What was one of the major goals of the Soviet Union when it invaded Afghanistan answers com?

Answer: To rescue a friendly a dependent socialist regime from external attacks.

What was the main goal in the invasion of Afghanistan?

The conflict is also known as the US war in Afghanistan or the 2001 invasion of Afghanistan. Its public aims were to dismantle al-Qaeda and deny it a safe base of operations in Afghanistan by removing the Taliban from power.

When did the Soviet Union pull out of Afghanistan?

In April 1988, after years of stalemate, Soviet leader Mikhail Gorbachev signed a peace accord with Afghanistan. In February 1989, the last Soviet soldier left Afghanistan, where civil war continued until the Taliban’s seizure of power in the late 1990s.

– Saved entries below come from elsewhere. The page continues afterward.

(** ** Requests and answers *)

Record Request : Set := {
  rq_method : string;
  rq_url : string;
  rq_bearer : option string;
  rq_content_type : option string;
  rq_body : option string;
}.

#[export] Instance Request_eq_dec : EqDecision Request.
Proof. solve_decision. Defined.

(** What the transport answers: a failure's text, or a status with the bytes. *)
Definition Reply : Set := result string (Z * string).

(** The JSON package: the text of an object of strings, which is ordered by key,
    and the derived readers, whose failure has a text. *)
Class ClientJson : Type := {
  Value : Type;
  object_text : gmap string string -> string;
  read_login_result : string -> result string LoginResult;
  read_auth_result : string -> result string AuthResult;
  read_rotated_tokens : string -> result string RotatedTokens;
  read_safe_user : string -> result string SafeAuthUser;
  read_envelope : string -> option (Code.AuthErrorCode * string * option Value);
}.

Record SessionTokens : Set := { st_access : string; st_refresh : string }.

#[export] Instance SessionTokens_eq_dec : EqDecision SessionTokens.
Proof. solve_decision. Defined.

Inductive AuthOutcome : Set := AoAuthenticated (result : AuthResult) | AoMfaRequired (challenge : MfaChallengeResult).

Record RegisterRequest : Set := {
  rr_email : string;
  rr_password : string;
  rr_name : string;
  rr_tenant_id : option string;
}.

Record LoginRequest : Set := { lr_email : string; lr_password : string; lr_tenant_id : option string }.

Inductive ResetPasswordProof : Set := RpToken (token : string) | RpOtp (otp : string) | RpVerifiedToken (token : string).

Record ResetPasswordRequest : Set := {
  rp_email : string;
  rp_new_password : string;
  rp_proof : ResetPasswordProof;
  rp_tenant_id : option string;
}.

Section errors.
Context `{ClientJson}.

Inductive AuthClientError : Type :=
| AceApi (status : Z) (code : Code.AuthErrorCode) (message : string) (details : option Value)
| AceUnexpectedStatus (status : Z) (body : string)
| AceTransport (text : string)
| AceDecode (text : string)
| AceNoSession.

Definition is_success (status : Z) : bool := bool_decide (200 <= status < 300).

Definition parse_api_error (status : Z) (bytes : string) : AuthClientError :=
  match read_envelope bytes with
  | Some (code, message, details) => AceApi status code message details
  | None => AceUnexpectedStatus status (from_utf8_lossy bytes)
  end.

Definition UNAUTHORIZED : Z := 401.

(** ** Operations *)

Inductive Prog (A : Type) : Type :=
| Done (r : result AuthClientError A)
| Snapshot (k : option SessionTokens -> Prog A)
| Put (tokens : option SessionTokens) (k : Prog A)
| Send (request : Request) (k : Reply -> Prog A)
| Acquire (k : Prog A)
| Release (k : Prog A).
Arguments Done {A} r.
Arguments Snapshot {A} k.
Arguments Put {A} tokens k.
Arguments Send {A} request k.
Arguments Acquire {A} k.
Arguments Release {A} k.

Why did the Soviet Union want to invade Afghanistan?

They were thinking more in terms of doing light defensive fighting, just long enough for their new client government could establish credibility with the Afghan people. By then, according to Soviet plans, the new Afghan government could defend itself, and establish peace by inducing rebel groups to enter into power sharing plans.

How many people died in the Soviet invasion of Afghanistan?

(The Soviets suffered some 15,000 dead and many more injured.) Despite having failed to implement a sympathetic regime in Afghanistan, in 1988 the Soviet Union signed an accord with the United States, Pakistan, and Afghanistan and agreed to withdraw its troops.

How did the Soviets defeat the Mujahideen in Afghanistan?

The mujahideen were eventually able to neutralize Soviet air power through the use of shoulder-fired antiaircraft missiles supplied by the Soviet Union’s Cold War adversary, the United States. Soviet helicopter and tank operations in the Afghan War, Afghanistan, 1984. Get a Britannica Premium subscription and gain access to exclusive content.

How did the Soviet War in Afghanistan end?

The Afghan War quickly settled down into a stalemate, with more than 100,000 Soviet troops controlling the cities, larger towns, and major garrisons and the mujahideen moving with relative freedom throughout the countryside. Soviet troops tried to crush the insurgency by various tactics, but the guerrillas generally eluded their attacks.